Out of the records below, copy all lines in which the word "intros" occurs.

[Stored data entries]

++++

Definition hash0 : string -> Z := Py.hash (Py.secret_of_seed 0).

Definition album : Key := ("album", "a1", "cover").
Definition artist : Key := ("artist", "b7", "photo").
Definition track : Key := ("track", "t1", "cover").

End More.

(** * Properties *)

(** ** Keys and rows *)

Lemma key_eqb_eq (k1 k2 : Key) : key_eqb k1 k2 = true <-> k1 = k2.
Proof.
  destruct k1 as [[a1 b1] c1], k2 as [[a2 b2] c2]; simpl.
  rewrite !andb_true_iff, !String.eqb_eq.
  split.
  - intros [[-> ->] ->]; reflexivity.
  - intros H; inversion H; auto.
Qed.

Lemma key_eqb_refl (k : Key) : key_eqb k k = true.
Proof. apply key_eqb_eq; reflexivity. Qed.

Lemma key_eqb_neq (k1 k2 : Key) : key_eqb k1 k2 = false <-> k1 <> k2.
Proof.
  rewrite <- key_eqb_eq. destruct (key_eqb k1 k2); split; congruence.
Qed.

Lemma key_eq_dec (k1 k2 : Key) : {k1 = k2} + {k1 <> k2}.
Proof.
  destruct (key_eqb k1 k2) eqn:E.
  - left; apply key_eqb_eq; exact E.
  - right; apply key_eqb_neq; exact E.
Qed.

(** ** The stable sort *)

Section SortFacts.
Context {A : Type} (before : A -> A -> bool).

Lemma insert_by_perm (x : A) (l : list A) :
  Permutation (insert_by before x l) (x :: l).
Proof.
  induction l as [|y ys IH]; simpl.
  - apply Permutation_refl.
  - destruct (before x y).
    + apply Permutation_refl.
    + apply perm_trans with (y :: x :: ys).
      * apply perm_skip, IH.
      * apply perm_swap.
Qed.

++++

Output for this task
  - intros [[-> ->] ->]; reflexivity.
  - intros H; inversion H; auto.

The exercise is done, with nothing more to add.